Roughly three-quarters of respondents believed they could boost cash-flow efficiency and unlock trapped working capital.
Ripple noted that finance leaders were thinking about stablecoins as more than “just a new way to execute payments”; instead, they viewed them as effective tools for treasury management.
In March 2026, Ripple began testing a new trade finance model built around RLUSD in a bid to increase the speed of cross-border payments.
The pilot initiative, developed alongside supply chain finance company Unloq [https://unloq.com], is running on the XRP Ledger inside a testing framework developed by the Monetary Authority of Singapore.
The Asian city-state is one of the platform’s biggest growth markets.
The idea behind the project is to see whether stablecoin-based settlement can streamline trade finance, too often hampered by reliance on intermediaries and slow reconciliation.
The only potential drawback is that if the initiative takes off, the Ripple to USD price could be negatively affected.
Ripple has always championed its native XRP token as a bridge asset, the “middleman” in the process of a financial institution turning dollars in the US into pounds in the UK, for example.
Ripple converts dollars into XRP and then back into pounds.
If RLUSD can do exactly the same thing, questions will be asked about XRP’s relevance.
That is a bridge Ripple will have to cross if it gets to that point.
Tokenisation Partners
Another interesting finding from Ripple’s survey is that most banks and asset managers are seeking tokenisation partners to help execute their strategies.
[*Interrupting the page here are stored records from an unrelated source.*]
Lemma parseUpdate_print n owner table sets conds :
  has_char dquote owner = false → has_char dquote table = false → good_statement (StUpdate sets conds) →
  (length sets + length conds < n)%nat →
  parseUpdate n (print_statement owner table (StUpdate sets conds)) = Some (Ok (entry_of (StUpdate sets conds))).
Proof.
  intros Ho Ht [Hne [Hs Hc]%Forall_app] Hn. cbn [print_statement]. unfold parseUpdate, parseSetClause.
  rewrite expect_exact, skipTableName_table by done.
  change (skipTableName false (" set " +:+ ?x)) with (" set " +:+ x).
  change (skipSpaces (" set " +:+ ?x)) with ("set " +:+ x). rewrite expect_exact.
  set (rest := match conds with [] => ";" | _ => where_text conds end).
  destruct (set_loop_print n sets rest ∅ Hne Hs ltac:(lia)) as [-> _].
  { unfold rest. destruct conds; [left; by exists ""|right; by eexists]. }
  cbn [mbind option_bind]. unfold rest. destruct conds as [|cv conds]; [reflexivity|].
  assert (E : hasPrefix "where " (skipSpaces (skipSpaces (where_text (cv :: conds)))) = true) by reflexivity.
  rewrite E. assert (E2 : skipSpaces (skipSpaces (where_text (cv :: conds))) = skipSpaces (where_text (cv :: conds))) by reflexivity.
  rewrite E2, parseWhereClause_print by (done || lia). done.
Qed.

Lemma parseDelete_print n owner table conds :
  has_char dquote owner = false → has_char dquote table = false → good_statement (StDelete conds) →
  (length conds < n)%nat →
  parseDelete n (print_statement owner table (StDelete conds)) = Some (Ok (entry_of (StDelete conds))).
Proof.
  intros Ho Ht [Hne Hg] Hn. cbn [print_statement]. unfold parseDelete.
  rewrite expect_exact, skipTableName_table by done.
  assert (E : skipSpaces (skipTableName false (where_text conds)) = skipSpaces (where_text conds)) by reflexivity.
  rewrite E, parseWhereClause_print by done. done.
Qed.

Lemma Parse_statement n owner table st :
  has_char dquote owner = false → has_char dquote table = false → good_statement st →
  (2 * statement_size st < n)%nat →
  Parse n (print_statement owner table st) = Some (Ok (entry_of st)).
Proof.
  intros Ho Ht Hg Hn. destruct st as [cvs|sets conds|conds]; cbn [statement_size] in Hn.
  - by apply parseInsert_print.
  - rewrite <- (parseUpdate_print n owner table sets conds) by (done || lia). reflexivity.
  - rewrite <- (parseDelete_print n owner table conds) by (done || lia). reflexivity.
Qed.
Lemma bare_prefix_panics_witness :
  loadAll "/o" ({["/o" := pos_bytes (encode (at_scn 1))]} : gmap string (list Byte.byte), ∅)
  = (({["/o" := pos_bytes (encode (at_scn 1))]}, ∅), Err (Panic "slice bounds out of range")).
Proof.
  apply (bare_prefix_panics "/o" _ [] (pos_bytes (encode (at_scn 1))) (at_scn 1)); vm_compute; reflexivity.
Defined.
End OffsetRuns.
Some 89% of respondents said digital asset storage and custody were top priority. “Token servicing/lifecycle management also ranks highly for banks at 82%, while asset managers place greater emphasis on primary distribution at 80%,” Ripple found.
The survey also revealed that just more than half of fintechs and financial institutions want an infrastructure provider that can offer a “one-stop-shop solution”. This rose to 71% among corporate financial leaders.
Ripple attributes this to institutions and firms wanting uncomplicated, cohesive systems.
Infrastructure Rules
In its final analysis, Ripple says companies across the board are looking for partners and solutions that are “secure, compliant, battle-tested and that enable growth and execution”.
“The message is clear: infrastructure decisions made today will shape competitive positioning tomorrow.”
No surprise that this is precisely where Ripple is placing much of its focus.